Он ждет его, верит в него; он верит в него всем сердцем, изо всех сил. Любовь к богу естественна для него, единосущна с ним, но это бог, страдающий во плоти, ибо и у бога сердце смертного. Вера в вечную жизнь есть нечто, не доступное уму, и я настороженно отношусь ко всем своим прежним представлениям о загробном существовании. Я просто-напросто запрещаю себе об этом думать.

Я верю в Того, кого люблю. Я люблю не себя. Нет, я любил не себя и не свою жизнь, беглым обзором которой я заканчиваю свою книгу. Сам себе я не нравлюсь; но я себя и не ненавижу; когда я чувствую по ночам, как у меня под рукой бьется неугомонное сердце, во мне шевелится чувство, похожее на жалость. Меня любили и ненавидели; кого было больше: тех, кто ненавидели, или тех, кто любили? Один бог знает.

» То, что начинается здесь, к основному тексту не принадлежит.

(* ===== verification/System.v ===== *)
(** The running program: the tasks of the frontends, the router task
    ([src/src/router.rs]) and the worker pool ([src/src/worker.rs]), composed
    through their channels into one step relation.

    A frontend is known through the interface [Frontend]: which of its tasks
    wait for the router, what they become when the reply comes, and whether they
    may give up waiting ([expired]: an SFTP connection does after a minute).  Every pool
    of handlers ([Proc]) implements it, and so do two frontends side by side and
    a list of them.  The router is [run_router] with its two waits written out:
    for room in the channel of the dispatcher, and for the outcome of the request
    it sent. *)
From S2P Require Import Prelude RustStr Proc Router Handler Worker.

(** * Frontends *)
Class Frontend (C T : Type) := {
  (** A step that does not involve the router. *)
  fe_local : C -> C -> Prop;
  (** The request a task has made and waits for the reply of. *)
  fe_waiting : C -> T -> option Request;
  fe_resume : C -> T -> route_reply -> C;
  (** The task gives up, if it may. *)
  fe_expire : C -> T -> option C;
  fe_local_waiting c c' t rq :
    fe_local c c' -> fe_waiting c t = Some rq -> fe_waiting c' t = Some rq;
  fe_resume_waiting c t t' r :
    t <> t' -> fe_waiting (fe_resume c t' r) t = fe_waiting c t;
  fe_expire_waiting c c' t t' :
    fe_expire c t' = Some c' -> t <> t' -> fe_waiting c' t = fe_waiting c t;
}.

(** What a frontend may do when nothing is known of the replies. *)
Inductive fe_step `{Frontend C T} : C -> C -> Prop :=
| fe_step_local c c' : fe_local c c' -> fe_step c c'
| fe_step_reply c t rq r : fe_waiting c t = Some rq -> fe_step c (fe_resume c t r)
| fe_step_expire c c' t rq : fe_waiting c t = Some rq -> fe_expire c t = Some c' -> fe_step c c'.

(** What a task sees of a reply, and of the end of its patience, if any. *)
Class Replies (Rp : Type) := { seen : route_reply -> Rp; expired : option Rp }.

#[export] Instance patient_replies : Replies route_reply := {| seen r := r; expired := None |}.

(** ** Pools of handlers *)
Section procs.
Context {St Rp M E A : Type} `{Replies Rp}.
Abbreviation pool := (Proc.pool St Request Rp M E A).

Definition proc_waiting (p : proc St Request Rp M E A) : option Request :=
  match p with Call rq _ => Some rq | _ => None end.
(** [field.parse::<i64>()] *)
Definition parse_i64 (s : bytes) : option Z :=
  match s with
  | "-"%char :: digits =>
      if is_empty digits then None
      else match parse_digits 0 digits with
           | Some n => if N.leb n (2 ^ 63) then Some (- Z.of_N n)%Z else None
           | None => None
           end
  | _ =>
      match parse_u64 s with
      | Some n => if N.ltb n (2 ^ 63) then Some (Z.of_N n) else None
      | None => None
      end
  end.

Definition field_value (field : bytes) : value :=
  match parse_i64 field with
  | Some n => push_int n
  | None =>
      match parse_f64 field with
      | Some n => push_num n
      | None => if is_empty field then VNil else VStr field
      end
  end.

(** The table of a record. *)
Definition record_table (headers rec : list bytes) : value :=
  table (set_fields (imap (fun i field => (default [] (headers !! i), field_value field)) rec) []).

(** The columns of the rows, each once, in order of appearance. *)
Definition add_columns (columns : list bytes) (row : json) : list bytes :=
  match row with
  | JObject m =>
      fold_left (fun cols kv => if bool_decide (fst kv ∈ cols) then cols else cols ++ [fst kv]) m columns
  | _ => columns
  end.

(** [columns.sort()] *)
Fixpoint insert_column (c : bytes) (l : list bytes) : list bytes :=
  match l with
  | [] => [c]
  | x :: l => if bytes_ltb x c then x :: insert_column c l else c :: x :: l
  end.
Definition sort_columns (l : list bytes) : list bytes := fold_right insert_column [] l.

Definition cell_text (v : option json) : bytes :=
  match v with
  | None | Some JNull => []
  | Some (JString s) => s
  | Some other => json_text other
  end.

Definition not_objects : bytes := str "CSV encode expects an array of objects".

Fixpoint csv_records (columns : list bytes) (rows : list json) : result (list (list bytes)) bytes :=
  match rows with
  | [] => Ok []
  | JObject m :: rows =>
      result_map (cons (map (fun col => cell_text (assoc col m)) columns)) (csv_records columns rows)
  | _ :: _ => Err not_objects
  end.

Мои враги — это мои свидетели защиты. Как бы то ни было, у меня недаром были враги, ибо я был одним из немногих писателей своего поколения, едва ли не единственным, кто совершенно не считался в своих действиях с сильными мира сего, которых задевал. Одни убийцы (они не раз угрожали мне) покушаются на наше тело, другие же поднимают руку на плоть от плоти нашей и при этом ничем не рискуют, тогда как грабителям и насильникам всегда требуется некоторая смелость… Переносить все это мне помогает то соображение, что если сам я ни на кого не нападал первым, если сам я, смею думать, ни разу никого не оклеветал, ни разу не вломился в чужую жизнь, если борьба моя всегда была духовной в абсолютном смысле слова и если я чаще боролся за других, за другого, чем за себя, то не раз в пылу полемики я не мог отказать себе в удовольствии уязвить и унизить противника, и кое-какие из нанесенных мною ран не зажили, быть может, и по сей день. Пусть мысль эта поможет мне все принять и по возможности все простить.

Я заканчиваю второй том «Страниц моей внутренней жизни» во вторник 27 июля 1965 года у себя в кабинете в Вемаре (департамент Сена-и-Уаза). Погода плохая. На заре сквозь гул самолета, летевшего в небе, я услышал, как поет иволга — любимая птица Клода. Он, как и я, любит птиц не самих по себе, а как символ подлинной жизни. Исчезновение видов есть приговор сегодняшнему миру. До сих пор великий Пан не умирал *, он умирает сегодня.

Клод и Жан, Клер и Люс — боюсь, я нечасто упоминал о них в этих двух томах. Должен покаяться: я очень виноват перед ними. Я был молодым отцом и совсем не обращал внимания на эти крошечные существа, росшие рядом со мной; я взвалил все заботы на их мать, которая день и ночь отдавала им все свои силы. Конечно, я любил их и тревожился по поводу малейшего их недомогания. Но, глупый писатель, погруженный в книги и в самого себя, я не замечал чуда, которое свершалось у меня на глазах. Чего бы я ни отдал сегодня за то, чтобы ни на одну секунду не выпускать из виду моих маленьких внуков… Но где там! Против этой темы, темы отца, как и против многих других, я ставлю на полях корректурный знак «вычеркнуть»: все надо переписать заново. Но переписать невозможно: сочинение написано раз и навсегда и раз и навсегда оценено.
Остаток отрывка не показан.